> _Collected data entries_
(* ===== verification/LedgerInfo.v ===== *)
(** * Ledger infos

    Model of [types/src/block_info.rs], [ledger_info.rs] and the data of
    [epoch_state.rs]: what a block commits to, the ledger info validators sign
    and the certificates and partial certificates made of their signatures. *)

From S2P Require Import Prelude Collections Merkle BitVec ValidatorVerifier.

Module EpochState.
Section definitions.
Context `{CryptoTypes}.

Record t := mk {
  epoch : Z;
  verifier : ValidatorVerifier.t;
}.

#[global] Instance t_eq_dec : EqDecision t.
Proof. solve_decision. Defined.

Definition empty {E} : outcome E t :=
  verifier ← (ValidatorVerifier.new [] : outcome E _); Ok (mk 0 verifier).
End definitions.
End EpochState.

Module BlockInfo.
Section definitions.
Context `{CryptoTypes}.

Definition GENESIS_EPOCH : Z := 0.
Definition GENESIS_ROUND : Z := 0.
Definition GENESIS_VERSION : Z := 0.
Definition GENESIS_TIMESTAMP_USECS : Z := 0.

Record t := new {
  epoch : Z;
  round : Z;
  id : HashValue;
  executed_state_id : HashValue;
  version : Z;
  timestamp_usecs : Z;
  next_epoch_state : option EpochState.t;
}.

#[global] Instance t_eq_dec : EqDecision t.
Proof. solve_decision. Defined.

Definition empty : t := new 0 0 HashValue_zero HashValue_zero 0 0 None.

(** [genesis], given the verifier the validator set is converted to. *)
Definition genesis (genesis_state_root_hash : HashValue) (verifier : ValidatorVerifier.t) : t :=
  new GENESIS_EPOCH GENESIS_ROUND HashValue_zero genesis_state_root_hash GENESIS_VERSION
    GENESIS_TIMESTAMP_USECS (Some (EpochState.mk 1 verifier)).

Definition next_block_epoch (self : t) : Z :=
  match next_epoch_state self with
  | Some e => EpochState.epoch e
  | None => epoch self
  end.

Definition has_reconfiguration (self : t) : bool :=
  match next_epoch_state self with Some _ => true | None => false end.

Definition allow_timestamp_change (self : t) (timestamp : Z) : bool :=
  has_reconfiguration self && (timestamp <=? timestamp_usecs self).

Definition change_timestamp {E} (self : t) (timestamp : Z) : outcome E t :=
  assert (allow_timestamp_change self timestamp);;
  Ok (new (epoch self) (round self) (id self) (executed_state_id self) (version self)
    timestamp (next_epoch_state self)).

Definition match_ordered_only (self executed_block_info : t) : bool :=
  (epoch self =? epoch executed_block_info)
  && (round self =? round executed_block_info)
  && bool_decide (id self = id executed_block_info)
  && ((timestamp_usecs self =? timestamp_usecs executed_block_info)
      || ((timestamp_usecs executed_block_info <? timestamp_usecs self)
          && has_reconfiguration executed_block_info)).

Definition is_ordered_only `{!MerkleHasher HashValue} (self : t) : bool :=
  negb (bool_decide (self = empty))
  && negb (has_reconfiguration self)
  && bool_decide (executed_state_id self = ACCUMULATOR_PLACEHOLDER_HASH)
  && (version self =? 0).
End definitions.
End BlockInfo.

Module LedgerInfo.
Section definitions.
Context `{CryptoTypes}.

Record t := new {
  commit_info : BlockInfo.t;
  consensus_data_hash : HashValue;
}.

#[global] Instance t_eq_dec : EqDecision t.
Proof. solve_decision. Defined.

Definition genesis (genesis_state_root_hash : HashValue) (verifier : ValidatorVerifier.t) : t :=
  new (BlockInfo.genesis genesis_state_root_hash verifier) HashValue_zero.

Definition epoch (self : t) : Z := BlockInfo.epoch (commit_info self).
Definition next_block_epoch (self : t) : Z := BlockInfo.next_block_epoch (commit_info self).
Definition round (self : t) : Z := BlockInfo.round (commit_info self).
Definition consensus_block_id (self : t) : HashValue := BlockInfo.id (commit_info self).
Definition transaction_accumulator_hash (self : t) : HashValue :=
  BlockInfo.executed_state_id (commit_info self).
Definition version (self : t) : Z := BlockInfo.version (commit_info self).
Definition timestamp_usecs (self : t) : Z := BlockInfo.timestamp_usecs (commit_info self).
Definition next_epoch_state (self : t) : option EpochState.t :=
  BlockInfo.next_epoch_state (commit_info self).
Definition ends_epoch (self : t) : bool :=
  match next_epoch_state self with Some _ => true | None => false end.
Definition set_consensus_data_hash (self : t) (hash : HashValue) : t :=
  new (commit_info self) hash.
End definitions.
End LedgerInfo.

Module LedgerInfoWithSignatures.
Section definitions.
Context `{CryptoTypes}.

(** [LedgerInfoWithV0], the one variant of the enum. *)
Record t := new {
  ledger_info : LedgerInfo.t;
  signatures : AggregateSignature.t;
}.

#[global] Instance t_eq_dec : EqDecision t.
Proof. solve_decision. Defined.

Definition genesis (genesis_state_root_hash : HashValue) (verifier : ValidatorVerifier.t) : t :=
  new (LedgerInfo.genesis genesis_state_root_hash verifier) AggregateSignature.empty.

Definition commit_info (self : t) : BlockInfo.t := LedgerInfo.commit_info (ledger_info self).

Definition get_voters (self : t) (validator_addresses : list AccountAddress) :
    list AccountAddress :=
  AggregateSignature.get_signers_addresses (signatures self) validator_addresses.

Definition get_num_voters (self : t) : Z := AggregateSignature.get_num_voters (signatures self).

Definition verify_signatures `{!BlsAggregate} `{!Bls LedgerInfo.t} (self : t)
    (validator : ValidatorVerifier.t) : outcome VerifyError unit :=
  ValidatorVerifier.verify_multi_signatures validator (ledger_info self) (signatures self).

Definition check_voting_power (self : t) (validator : ValidatorVerifier.t) :
    outcome VerifyError unit :=
  ValidatorVerifier.check_voting_power validator
    (get_voters self (ValidatorVerifier.get_ordered_account_addresses validator)) true.
End definitions.
End LedgerInfoWithSignatures.

Module LedgerInfoWithPartialSignatures.
Section definitions.
Context `{CryptoTypes}.

Record t := new {
  ledger_info : LedgerInfo.t;
  partial_sigs : PartialSignatures.t;
}.

Definition remove_signature (self : t) (validator : AccountAddress) : t :=
  new (ledger_info self) (PartialSignatures.remove_signature (partial_sigs self) validator).

Definition add_signature (self : t) (validator : AccountAddress) (signature : Signature) : t :=
  new (ledger_info self) (PartialSignatures.add_signature (partial_sigs self) validator signature).

Definition aggregate_signatures `{!BlsAggregate} (self : t) (verifier : ValidatorVerifier.t) :
    outcome VerifyError LedgerInfoWithSignatures.t :=
  aggregated_sig ← ValidatorVerifier.aggregate_signatures verifier (partial_sigs self);
  Ok (LedgerInfoWithSignatures.new (ledger_info self) aggregated_sig).
End definitions.
End LedgerInfoWithPartialSignatures.

(** The fixed text of an error, as the conversion to [anyhow::Error] keeps it. *)
Definition VerifyError_text (e : VerifyError) : string :=
  match e with
  | UnknownAuthor => "Author is unknown"
  | TooLittleVotingPower _ _ => "The voting power is less than expected voting power"
  | EmptySignature => "Signature is empty"
  | InvalidMultiSignature => "Multi signature is invalid"
  | InvalidAggregatedSignature => "Aggregated signature is invalid"
  | InconsistentBlockInfo => "Inconsistent Block Info"
  | FailedToAggregatePubKey => "Failed to aggregate public keys"
  | FailedToAggregateSignature => "Failed to aggregate signatures"
  | FailedToVerifyMultiSignature => "Failed to verify multi-signature"
  | InvalidBitVec => "Invalid bitvec from the multi-signature"
  | FailedToVerifyAggregatedSignature => "Failed to verify aggreagated signature"
  end.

> _Task to complete_
Among the lines above, find each one containing the string "list" and copy it.

> _Exercise answer_
Definition get_voters (self : t) (validator_addresses : list AccountAddress) :
    list AccountAddress :=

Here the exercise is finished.